Data governance

Primary data are precious - especially manually generated data annotations and recordings of unique specimens. Such data must be treated with care and respect. This document describes how primary data should be handled to:

  • Minimize unintended changes

  • Avoid unnecessary costs for storage and compute

  • Maintain agility

Teams requiring exceptions to any of the policies below should make their requests via email to the AIND Leadership Team.

Raw data must be compressed

Compression should be performed immediately after acquisition and prior to cloud upload. Compression algorithms should be as aggressive as possible:

  • lossless at minimum, preferably lossy

  • without compromising downstream analysis

We will migrate to lossy compression when feature extraction and evaluation algorithms are stable. Teams must plan for dedicated time and resources to investigate the effects of lossy compression.

Code that can modify primary data must be reviewed and tested

This includes primary data on-premise and cloud storage as well as metadata in Sharepoint, Smartsheet, Power Platform, or other databases.

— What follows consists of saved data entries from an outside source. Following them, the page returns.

Lemma check_reads_on r w : inbox_ok w → serves agent key r → 1 ≤ ci_limit r → undisturbed r w →
  let w' := (check_inbox_with_store r w).2 in unread w' = 0 ∨ unread w' < unread w.
Proof.
  intros Hw Hr Hlim [Hok [k Ek]]. destruct (check_inbox_with_store r w) as [[i|e] w'] eqn:E; [|done].
  simpl in *. destruct (check_spec agent key r w _ w' Hw Hr E)
    as (Hm & _ & _ & _ & ns & Ems & _ & (Hs & Hc & Hin & Hcov) & Hdone).
  destruct (decide (unread w' = 0)) as [|Hne]; [by left|right].
  destruct (notes_after (lane w') (inbox_notes w')) as [|m rest] eqn:Em;
    [by unfold unread in Hne; rewrite Em in Hne|].
  assert (m ∈ notes_after (lane w') (inbox_notes w')) as [Hmw Hmr]%elem_of_filter_b
    by (rewrite Em; by left). apply Z.ltb_lt in Hmr.
  assert (m ∈ inbox_notes w) as Hmo by (rewrite Ek in Hmw; by eapply elem_of_drop_in).
  pose proof (notes_known w m Hw Hmo) as [_ Hmt].
  assert (ns ≠ []) as Hns.
  { intros ->. destruct Hdone as [Hd|[Hd|(w1 & H1 & H2 & Hd)]].
    - rewrite Ems in Hd. simpl in Hd. lia.
    - simpl in Hd. unfold INBOX_SCAN_LIMIT in Hd. lia.
    - assert (m ∈ inbox_notes w1) as Hm1 by (eapply moves_old; [exact H2|exact Hmw|];
        destruct H1 as (_ & ? & _); lia). specialize (Hd m Hm1). lia. }
  destruct ns as [|n ns]; [done|]. destruct (Hin n ltac:(by left)) as [Hnr (w1 & H1 & H2 & Hn1)].
  assert (n ∈ inbox_notes w) as Hno by (eapply moves_old; [exact H1|done|lia]).
  unfold unread, notes_after at 1. rewrite Ek.
  eapply Nat.le_lt_trans; [apply (sublist_length (List.filter _ (drop k (inbox_notes w))))|
    eapply (length_filter_lt _ (λ x, (sid_rank (lane w') <? note_rank x)%Z) _ n)].
  - rewrite <- (take_drop k (inbox_notes w)) at 2. rewrite List.filter_app. by apply sublist_inserts_l.
  - intros x Hx%Z.ltb_lt. apply Z.ltb_lt. lia.
  - done.
  - apply Z.ltb_lt. lia.
  - apply Z.ltb_ge. lia.
Qed.

Fixpoint check_times (n : nat) (r : CheckInboxRequest) (w : W) : W :=
  match n with
  | O => w
  | S n => check_times n r (check_inbox_with_store r w).2
  end.

Lemma check_times_reads r n : (∀ w, inbox_ok w → undisturbed r w) → serves agent key r →
  1 ≤ ci_limit r → ∀ w, inbox_ok w → unread w < n ∨ unread w = 0 → unread (check_times n r w) = 0.
Proof.
  intros Hq Hr Hlim. induction n as [|n IH]; intros w Hw Hun; simpl; [lia|].
  pose proof (check_reads_on r w Hw Hr Hlim (Hq w Hw)) as Hd. cbn zeta in Hd.
  destruct (check_inbox_with_store r w) as [res w'] eqn:E. simpl in *.
  destruct (check_spec agent key r w _ w' Hw Hr E) as [Hm _].
  apply IH; [by eapply moves_ok|]. lia.
Qed.
End drain.

(** C27. In a quiet stream, where checks answer and nothing new arrives, more checks than
    there are unread notifications - each with room for at least one message - bring the
    cursor past everything retained, however the entries the filters refuse fill the
    pages. *)
Theorem inbox_drains {W : Type} `{!LaneText} `{!InboxStore W} `{!InboxView W}
    (agent key : string) `{!InboxLaws W agent key} (r : CheckInboxRequest) (w : W) (n : nat) :
  serves agent key r → 1 ≤ ci_limit r → inbox_ok w →
  (∀ w, inbox_ok w → undisturbed r w) →
  length (notes_after (lane w) (inbox_notes w)) < n →
  ∀ m, m ∈ inbox_notes (check_times n r w) →
    (note_rank m ≤ sid_rank (lane (check_times n r w)))%Z.
Proof.
  intros Hr Hlim Hw Hq Hn. apply unread_zero. apply (check_times_reads agent key); auto.
Qed.
(* ===== verification/SummaryProps.v ===== *)
(** * SummaryProps: shared inbox cursors, and what a summary says of its messages

    The tags of a lane are its effective scopes in order, each once, so two requests use
    one cursor exactly when they select alike. The accumulators of [aggregate_messages] are
    sets and counts kept as ordered lists; the summary is read off them. *)

From Stdlib Require Import ZArith Lia Ascii.
From stdpp Require Import base option list strings gmap sorting.
From S2P Require Import Prelude Str Json Validation McpSchema ClaimTypes Outbox Redis.
From S2P Require Import Channels Messages StreamEntry ReplayScript OutboxHub SyncStore StreamFacts.
From S2P Require Import Bus Inbox ChannelProps ClaimInstances HubInstances SyncInstances BusInstances.

(** ** The order of texts *)

Lemma str_le_cons a s b t : str_le (String a s) (String b t) =
  match (N_of_ascii a ?= N_of_ascii b)%N with Lt => true | Eq => str_le s t | Gt => false end.
Proof.
  unfold str_le, String.leb. simpl. unfold Ascii.compare.
  by destruct (N_of_ascii a ?= N_of_ascii b)%N.
Qed.

Lemma str_le_refl s : str_le s s = true.
Proof. induction s as [|a s IH]; [done|]. by rewrite str_le_cons, N.compare_refl. Qed.

Lemma str_le_trans a b c : str_le a b = true → str_le b c = true → str_le a c = true.
Proof.
  revert b c. induction a as [|x a IH]; intros [|y b] [|z c]; try done.
  rewrite !str_le_cons.
  destruct (N.compare_spec (N_of_ascii x) (N_of_ascii y)),
    (N.compare_spec (N_of_ascii y) (N_of_ascii z)), (N.compare_spec (N_of_ascii x) (N_of_ascii z));
    try done; try lia. apply IH.
Qed.

Definition str_lt (a b : string) : Prop := str_le a b = true ∧ a ≠ b.

Lemma str_lt_trans a b c : str_lt a b → str_lt b c → str_lt a c.
Proof.
  intros [H1 N1] [H2 N2]. split; [by eapply str_le_trans|]. intros ->.
  apply N1, String.leb_antisym; done.
Qed.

Reviewers must be familiar with the data and capable of reviewing the code. Testing must be done in a safe environment on example data.

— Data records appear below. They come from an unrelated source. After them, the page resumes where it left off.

(* ===== verification/ListingProps.v ===== *)
(** * ListingProps: listing the newest messages

    The paged listing of [redis_bus.rs] reads backwards through the stream while others
    append and trim. It returns what one look at the whole stream would: the last
    matching messages, oldest first. *)

From Stdlib Require Import ZArith Lia Ascii.
From stdpp Require Import base option list strings gmap sorting.
From S2P Require Import Prelude Str Json Validation McpSchema ClaimTypes Outbox Redis.
From S2P Require Import Channels Messages StreamEntry ReplayScript OutboxHub SyncStore StreamFacts.
From S2P Require Import Bus ClaimInstances HubInstances SyncInstances BusInstances.

(** ** Lists *)

Lemma filter_filter_b {A} (f g : A → bool) l :
  List.filter f (List.filter g l) = List.filter g (List.filter f l).
Proof.
  induction l as [|x l IH]; [done|]. simpl.
  destruct (f x) eqn:Ef, (g x) eqn:Eg; simpl; rewrite ?Ef, ?Eg, ?IH; done.
Qed.

Lemma filter_none {A} (f : A → bool) l : (∀ x, x ∈ l → f x = false) → List.filter f l = [].
Proof.
  induction l as [|x l IH]; intros Hf; [done|]. simpl. rewrite Hf by left.
  apply IH. intros y Hy. apply Hf. by right.
Qed.

Lemma filter_rev_b {A} (f : A → bool) l : List.filter f (List.rev l) = List.rev (List.filter f l).
Proof.
  induction l as [|x l IH]; [done|]. simpl. rewrite List.filter_app, IH. simpl.
  destruct (f x); simpl; [done|by rewrite app_nil_r].
Qed.

Lemma elem_of_rev {A} (l : list A) x : x ∈ List.rev l ↔ x ∈ l.
Proof. by rewrite !list_elem_of_In, <- in_rev. Qed.

Section listing.
Context `{Chrono} `{StoreText} `{BodyCodec} `{!EntryText} `{HubText} `{!BusText}.
Context (s : BusSettings) (q : Listing) (cutoff : Z).

Abbreviation key := (bs_stream_key s).
Abbreviation since := (sid_rank (stream_start cutoff)).

Definition wanted (e : string * list string) : bool := entry_wanted q cutoff (parsed_entry e).
Definition message_of (e : string * list string) : Message := decode_entry (parsed_entry e).

Definition in_window (e : string * list string) : bool := (since <=? erank e)%Z.
Definition upto (h : Z) (e : string * list string) : bool := (erank e <? h)%Z.

(** The matching messages of some entries, newest first. *)
Definition newest_first (l : list (string * list string)) : list Message :=
  map message_of (List.filter wanted (List.rev (List.filter in_window l))).

(** What a listing of these entries gives: the last matching messages, oldest first. *)
Definition recent_matching (l : list (string * list string)) : list Message :=
  let ms := map message_of (List.filter wanted (List.filter in_window l)) in
  drop (length ms - li_limit q) ms.

Lemma recent_matching_take l : List.rev (take (li_limit q) (newest_first l)) = recent_matching l.
Proof.
  unfold newest_first, recent_matching. cbn zeta.
  rewrite filter_rev_b, map_rev, firstn_rev, rev_involutive. done.
Qed.

Lemma newest_first_app l l' : newest_first (l ++ l') = newest_first l' ++ newest_first l.
Proof.
  unfold newest_first. by rewrite List.filter_app, rev_app_distr, List.filter_app, map_app.
Qed.

(** ** One page *)

Lemma scan_page_spec page : ∀ found, length found < li_limit q →
  let all := found ++ map decode_entry (List.filter (entry_wanted q cutoff) page) in
  scan_page q cutoff found page = (take (li_limit q) all, (li_limit q <=? length all)%nat).
Proof.
  induction page as [|e page IH]; intros found Hf; simpl.
  { rewrite app_nil_r, take_ge by lia. by rewrite (proj2 (Nat.leb_gt _ _)). }
  destruct (entry_wanted q cutoff e) eqn:Ee; [|by apply IH]. simpl.
  destruct (Nat.leb_spec (li_limit q) (length (found ++ [decode_entry e]))) as [Hle|Hgt].
  - assert (li_limit q = length (found ++ [decode_entry e])) as ->
      by (rewrite length_app in *; simpl in *; lia).
    generalize (map decode_entry (List.filter (entry_wanted q cutoff) page)). intros rest.
    change (decode_entry e :: rest) with ([decode_entry e] ++ rest). rewrite app_assoc, take_app_length.
    f_equal. symmetry. apply Nat.leb_le. rewrite (length_app (found ++ _)). lia.
  - rewrite IH by done. by rewrite <- app_assoc.
Qed.

Lemma newest_first_page l : Forall (λ e, in_window e = true) l →
  map decode_entry (List.filter (entry_wanted q cutoff) (map parsed_entry (List.rev l))) = newest_first l.
Proof.
  intros Hl. unfold newest_first. rewrite (filter_all in_window) by by apply Forall_forall.
  induction (List.rev l) as [|e l' IH]; [done|]. simpl. unfold wanted at 1.
  destruct (entry_wanted q cutoff (parsed_entry e)); simpl; by rewrite IH.
Qed.

(** ** The command *)

Lemma xrevrange_below hi h n l : good_stream l → (0 ≤ since)%Z → (0 ≤ h)%Z →
  (hi = "+" ∧ (∀ e, e ∈ l → (erank e < h)%Z)) ∨ (∃ sid, hi = "(" +:+ sid ∧ sid_rank sid = h) →
  xrevrange_entries hi (stream_start cutoff) n l =
  Ok (take n (List.rev (List.filter in_window (List.filter (upto h) l)))).
Proof.
  intros Hl Hs Hh Hhi. unfold xrevrange_entries.
  assert (stream_start cutoff ≠ "-") as Hne by (intros E; rewrite E in Hs; by apply Hs).
  rewrite (bool_decide_eq_false_2 (_ = "-")) by done. rewrite (sid_rank_Some _ Hs).
  assert (∀ f, (∀ e, e ∈ l → f e = in_window e && upto h e) →
    take n (List.filter f (List.rev l)) =
    take n (List.rev (List.filter in_window (List.filter (upto h) l)))) as Hfilter.
  { intros f Hf. f_equal. rewrite filter_rev_b. f_equal. rewrite (filter_ext_elem _ _ l Hf).
    clear. induction l as [|e l IH]; [done|]. simpl.
    destruct (in_window e) eqn:E1, (upto h e) eqn:E2; simpl; rewrite ?E1, IH; done. }
  destruct Hhi as [[-> Hall]|(sid & -> & Hsid)].
  - rewrite bool_decide_eq_true_2 by done. f_equal. apply Hfilter. intros e He.
    rewrite (good_rank l e) by done. unfold in_window, upto.
    by rewrite (proj2 (Z.ltb_lt _ _) (Hall e He)).
  - rewrite bool_decide_eq_false_2 by done. rewrite strip_prefix_app. cbn [mbind option_bind].
    rewrite <- Hsid in Hh. rewrite (sid_rank_Some _ Hh). cbn [fmap option_fmap option_map].
    f_equal. apply Hfilter. intros e He. rewrite (good_rank l e) by done. by rewrite Hsid.
Qed.

Lemma redis_XREVRANGE_stream t hi lo n d e found :
  stream_ok key t d → unexpired key (lua_now e) d →
  xrevrange_entries hi lo n (stream_of d key) = Ok found →
  redis_XREVRANGE key hi lo n (mkLuaState d e) = (Ok (map reply_entry found), mkLuaState d e).
Proof.
  intros Hd Hu Ef. unfold redis_XREVRANGE, lread. simpl. f_equal.
  rewrite (stream_live key t) by done.
  destruct (decide (is_Some (hd_keys d !! key))) as [Hs|Hs].
  - rewrite option_guard_True by done. simpl. by rewrite Ef.
  - rewrite option_guard_False by done. simpl. rewrite (not_stream_nil key t) in Ef by done.
    unfold xrevrange_entries in Ef. repeat case_match; simplify_eq/=; by rewrite take_nil.
Qed.

(** ** Where a page ends *)

Definition ascending : list (string * list string) → Prop :=
  StronglySorted (λ a b, (erank a < erank b)%Z).

Lemma ascending_app l l' : ascending (l ++ l') →
  ascending l ∧ ascending l' ∧ ∀ a b, a ∈ l → b ∈ l' → (erank a < erank b)%Z.
Proof.
  unfold ascending. intros Hs. induction l as [|x l IH].
  { split_and!; [constructor|done|]. by intros a b ?%elem_of_nil. }
  simpl in Hs. apply StronglySorted_inv in Hs as [Hs Hx]. destruct (IH Hs) as (Hl1 & Hl2 & Hl3).
  apply Forall_app in Hx as [Hx Hx']. rewrite Forall_forall in Hx'.
  split_and!; [by constructor|done|]. intros a b [-> | Ha]%elem_of_cons Hb; auto.
Qed.

Lemma not_upto h e : negb (upto h e) = true ↔ (h ≤ erank e)%Z.
Proof. unfold upto. by rewrite negb_true_iff, Z.ltb_ge. Qed.

Lemma ascending_partition h l : ascending l →
  l = List.filter (upto h) l ++ List.filter (λ e, negb (upto h e)) l.
Proof.
  unfold ascending. induction 1 as [|x l Hl IH Hx]; [done|]. simpl. rewrite Forall_forall in Hx.
  destruct (upto h x) eqn:Ex; simpl; [by f_equal|].
  rewrite (filter_none (upto h)); simpl.
  - f_equal. rewrite filter_all; [done|]. intros y Hy. apply not_upto.
    apply negb_true_iff in Ex. rewrite not_upto in Ex. specialize (Hx y Hy). lia.
  - intros y Hy. apply negb_true_iff, not_upto. apply negb_true_iff in Ex.
    rewrite not_upto in Ex. specialize (Hx y Hy). lia.
Qed.

(** The oldest entry [o] of a full page splits what is left of the snapshot. *)
Lemma full_page l n p page0 o : ascending l →
  take p (List.rev (List.filter in_window (drop n l))) = page0 ++ [o] →
  let low := List.filter (upto (erank o)) l in
  let high := List.filter (λ e, negb (upto (erank o) e)) l in
  l = low ++ high ∧ List.rev (List.filter in_window high) = page0 ++ [o] ∧
  length low < length l ∧ o ∈ drop n l.
Proof.
  intros Hl Hp low high. set (f := List.filter in_window (drop n l)) in *.
  pose proof (take_drop p (List.rev f)) as Ef. rewrite Hp in Ef.
  apply (f_equal (@List.rev _)) in Ef. rewrite rev_involutive, !rev_app_distr in Ef.
  simpl in Ef. set (r := List.rev (drop p (List.rev f))) in *.
  assert (o ∈ f) as Hof by (rewrite <- Ef; apply elem_of_app; right; left).
  assert (o ∈ drop n l) as Hod by by apply elem_of_filter_b in Hof as [? _].
  pose proof (ascending_partition (erank o) l Hl) as Epart. fold low high in Epart.
  assert (ascending f) as Hf.
  { unfold f, ascending. apply StronglySorted_filter_b.
    eapply StronglySorted_sublist; [apply sublist_drop|done]. }
  split_and!; [done| | |done].
  - transitivity (List.rev (o :: List.rev page0)); [|simpl; by rewrite rev_involutive].
    f_equal. unfold high. rewrite filter_filter_b.
    rewrite <- (take_drop n l) at 1. rewrite !List.filter_app. fold f.
    rewrite (filter_none _ (List.filter in_window (take n l))).
    2: { intros x [Hx _]%elem_of_filter_b. apply negb_false_iff, Z.ltb_lt.
         by apply (sorted_take_drop _ n l x o Hl). }
    simpl. rewrite <- Ef in *. rewrite List.filter_app.
    apply ascending_app in Hf as (_ & Hs & Hlt). unfold ascending in Hs.
    rewrite (filter_none _ r).
    2: { intros x Hx. apply negb_false_iff, Z.ltb_lt. apply Hlt; [done|by left]. }
    apply filter_all. intros x Hx. apply not_upto. apply elem_of_cons in Hx as [-> | Hx]; [lia|].
    apply StronglySorted_inv in Hs as [_ Hs]. rewrite Forall_forall in Hs. specialize (Hs x Hx). lia.
  - rewrite (f_equal length Epart), length_app.
    assert (o ∈ high) as Ho.
    { apply elem_of_filter_b. split; [by eapply elem_of_drop_in|]. apply not_upto. lia. }
    destruct high; [by apply elem_of_nil in Ho|]. simpl. lia.
Qed.

(** The matches of a page continue those found so far. *)
Lemma newest_first_window l : newest_first l = newest_first (List.filter in_window l).
Proof.
  unfold newest_first. do 3 f_equal. symmetry. apply filter_all.
  by intros e [_ ?]%elem_of_filter_b.
Qed.

Lemma page_found l p u : let pg := take p (List.rev (List.filter in_window l)) in
  newest_first u ++ map decode_entry (List.filter (entry_wanted q cutoff) (map parsed_entry pg)) =
  newest_first (List.rev pg ++ u).
Proof.
  intros pg. rewrite newest_first_app. f_equal.
  rewrite <- (newest_first_page (List.rev pg)); [by rewrite rev_involutive|].
  apply Forall_forall. intros e He. rewrite elem_of_rev in He. apply elem_of_take_in in He.
  rewrite elem_of_rev in He. by apply elem_of_filter_b in He as [_ ?].
Qed.

Lemma page_prefix l p : ∃ more, newest_first l =
  newest_first (List.rev (take p (List.rev (List.filter in_window l)))) ++ more.
Proof.
  rewrite (newest_first_window l). set (f := List.filter in_window l).
  exists (newest_first (List.rev (drop p (List.rev f)))).
  rewrite <- newest_first_app, <- rev_app_distr, take_drop. by rewrite rev_involutive.
Qed.

Lemma short_page l p : length (take p (List.rev (List.filter in_window l))) < p →
  newest_first l = newest_first (List.rev (take p (List.rev (List.filter in_window l)))).
Proof.
  rewrite (newest_first_window l). intros Hp. rewrite take_ge; [by rewrite rev_involutive|].
  rewrite length_take in Hp. lia.
Qed.

(** What the read finds below [h], given what has become of the snapshot. *)
Lemma below_snapshot h low high n new :
  (∀ e, e ∈ low → (erank e < h)%Z) → (∀ e, e ∈ high → (h ≤ erank e)%Z) →
  Forall (λ e, (h ≤ erank e)%Z) new →
  List.filter (upto h) (drop n (low ++ high) ++ new) = drop n low.
Proof.
  intros Hlow Hhigh Hnew. rewrite drop_app, <- app_assoc, !List.filter_app.
  rewrite (filter_all _ (drop n low)), (filter_none _ (drop _ high)), (filter_none _ new).
  - by rewrite !app_nil_r.
  - rewrite Forall_forall in Hnew. intros e He. apply Z.ltb_ge. by apply Hnew.
  - intros e He%elem_of_drop_in. apply Z.ltb_ge. by apply Hhigh.
  - intros e He%elem_of_drop_in. apply Z.ltb_lt. by apply Hlow.
Qed.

Best practice is to review scripts that can potentially modify data in a GitHub repository pull request that must be reviewed prior to use. See Scientific Computing’s aind-data-migration-scripts repository and the Code Review section in software practices.

To test scripts, create folders in a separate location with a copy of the data you would like to update and run your script there. Good practices include:

  • dry runs that log intended changes without making changes

  • limited runs that only affect one test data asset before full runs

  • test runs that write to an alternative “scratch” location

Users who modify primary data must only use write permissions when needed

Users who log into services that control primary data (e.g. VAST, AWS, Power Platform) should log in with read-only permissions unless write permissions are needed for the task at hand. Systems must have accounts configured in such a way that this is possible (e.g. individual read-only accounts and a single write-enabled account).

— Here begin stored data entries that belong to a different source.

Lemma get_each_still {A} what (decode : string → option A) env now : still_env env now → ∀ ks c,
  (∀ k, k ∈ ks → ∃ v, live_entry (cn_db c) now k = Some (VString v)) →
  ∃ c', get_each what decode ks env c =
    (Ok (omap (λ k, match live_entry (cn_db c) now k with
                    | Some (VString v) => decode v
                    | _ => None
                    end) ks), c') ∧ cn_db c' = cn_db c.
Proof.
  intros [Ho Hd Hn _]. induction ks as [|k ks IH]; intros c Hk; [by exists c|]. cbn [get_each].
  destruct (Hk k ltac:(by left)) as [v Ev].
  assert (command what (redis_GET k) env c = (Ok (Some v), advance c (cn_db c))) as Eg.
  { unfold command, raw_command. rewrite Hd, Ho. cbn [attempt].
    unfold redis_GET, lread. cbn. by rewrite Hn, Ev. }
  unfold bbind at 1. rewrite Eg. cbn.
  destruct (IH (advance c (cn_db c))) as (c' & E & Ec); [by intros k' Hk'; apply Hk; right|].
  exists c'. unfold bbind. rewrite E. cbn. rewrite Ev. split; [|done]. by destruct (decode v).
Qed.

Lemma subscription_prefix agent s : contains_char agent ":" = false →
  contains_char (sb_agent s) ":" = false →
  starts_with (subscription_key (sb_agent s) (sb_id s)) (SUBSCRIPTION_KEY_PREFIX +:+ agent +:+ ":") = true ↔
    sb_agent s = agent.
Proof.
  intros Ha Hs. rewrite starts_with_spec. unfold subscription_key. split.
  - intros [t E]. rewrite !string_app_assoc in E.
    apply (string_app_inj_l SUBSCRIPTION_KEY_PREFIX) in E. by apply colon_inj in E as [-> _].
  - intros ->. exists (sb_id s). by rewrite !string_app_assoc.
Qed.
Lemma closing_run s env turns w :
  wr_mode w = Closing → wr_queue w = [] → wr_abandoned w = [] → emptied (run_task s env (2 + turns) w).
Proof.
  intros Hm Hq Ha. simpl. unfold task_receive at 1. rewrite Hm. simpl.
  apply gone_run. unfold emptied. simpl.
  destruct (flush_nonempty_frame s env w) as (-> & _ & _ & _ & _ & -> & _). by rewrite Hq, Ha.
Qed.

(** On its way out: emptying the channel, or with a shutdown in it. *)
Definition leaving (w : writer) : Prop :=
  wr_mode w = Draining ∨ wr_mode w = Looping ∧ WriteShutdown ∈ wr_queue w.

Lemma complete_flush_frame s env c w :
  let w' := complete c (flush_nonempty s env w) in
  wr_queue w' = wr_queue w ∧ wr_mode w' = wr_mode w ∧ wr_abandoned w' = wr_abandoned w.
Proof. destruct (flush_nonempty_frame s env w) as (?&?&_&_&_&?&_). by destruct c. Qed.

Lemma leaving_turn s env w :
  leaving w → wr_queue w ≠ [] → wr_abandoned w = [] →
  ∃ w', task_receive s env w = Some w' ∧ leaving w' ∧
    S (length (wr_queue w')) = length (wr_queue w) ∧ wr_abandoned w' = [].
Proof.
  intros Hl Hq Ha. destruct (wr_queue w) as [|req q] eqn:Eq; [done|].
  destruct (complete_flush_frame s env (match req with WriteFlush c => c | _ => None end)
              (with_queue w q)) as (E1 & E2 & E3). unfold task_receive, leaving. rewrite Eq.
  destruct Hl as [Hm|[Hm Hin]]; rewrite Hm; [|rewrite Eq in Hin].
  - destruct req; (eexists; split; [done|]); rewrite ?E1, ?E2, ?E3; simpl; rewrite ?Hm; eauto.
  - destruct req as [m|p|c|]; (eexists; split; [done|]).
    3: { rewrite E1, E2, E3. simpl. split_and!; [right; split; [done|set_solver]|done|done]. }
    3: { simpl. split_and!; [by left|done|done]. }
    all: case_match.
    2,4: simpl; split_and!; [right; split; [done|set_solver]|done|done].
    all: rewrite flush_pg_batch_settles; destruct (flush_requests s _ env _); simpl;
      split_and!; [right; split; [done|set_solver]|done|done].
Qed.

Lemma leaving_run s env turns w :
  leaving w → wr_abandoned w = [] → length (wr_queue w) + 3 ≤ turns →
  emptied (run_task s env turns w).
Proof.
  revert w. induction turns as [|turns IH]; intros w Hl Ha Hn; [lia|].
  destruct (decide (wr_queue w = [])) as [Hq|Hq].
  - destruct Hl as [Hm|[_ Hin]]; [|rewrite Hq in Hin; by apply elem_of_nil in Hin].
    simpl. unfold task_receive. rewrite Hm, Hq.
    destruct turns as [|[|turns]]; [lia|lia|]. by apply closing_run.
  - destruct (leaving_turn s env w Hl Hq Ha) as (w' & E & Hl' & Hlen & Ha'). simpl. rewrite E.
    apply IH; [done|done|lia].
Qed.

(** C14. From the moment a shutdown is in the channel, as many turns of the task as there
    are requests in it, and three more, end it with every write tried that had entered,
    and nothing abandoned or counted as pending but the sends still under way. *)
Theorem shutdown_drains s env w turns :
  reachable s w → leaving w → length (wr_queue w) + 3 ≤ turns →
  let w' := run_task s env turns w in
  wr_mode w' = Gone ∧ wr_abandoned w' = [] ∧ (wr_settled w').*1 = wr_accepted w ∧
  wr_pending w' = wrap64 (Z.of_nat (length (wr_begun w))).
Proof.
  intros Hr%reachable_inv Hl Hn w'. assert (wr_abandoned w = []) as Ha.
  { apply inv_alive; [done|]. by destruct Hl as [-> | [-> _]]. }
  destruct (leaving_run s env turns w Hl Ha Hn) as [Hm Ha'].
  pose proof (run_task_inv s env turns w Hr) as Hw'. fold w' in Hm, Ha', Hw'.
  destruct (inv_gone w' Hw' Hm) as [Hb Hq].
  destruct (run_task_frame s env turns w) as [Eacc Ebeg]. fold w' in Eacc, Ebeg.
  split_and!; [done|done| |].
  - rewrite <- Eacc, (inv_order w' Hw'). unfold waiting. by rewrite Hb, Hq, Ha', app_nil_r.
  - rewrite (inv_pending w' Hw'). unfold waiting. rewrite Hb, Hq, Ha', Ebeg. simpl. f_equal. lia.
Qed.
End writer.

This includes acquisition workstations. Accounts that have permission to acquire and potentially change primary data should only be used for that purpose. At all other times read-only user accounts should be used.

Derived results should not be written to the same folder as primary data

This minimizes the chances of accidentally overwriting primary data due to e.g. spelling mistakes. The only exception to this is when derived results are computed as part of the acquisition process (e.g. the ExaSPIM acquisition software also saves maximum intensity projections of tiles).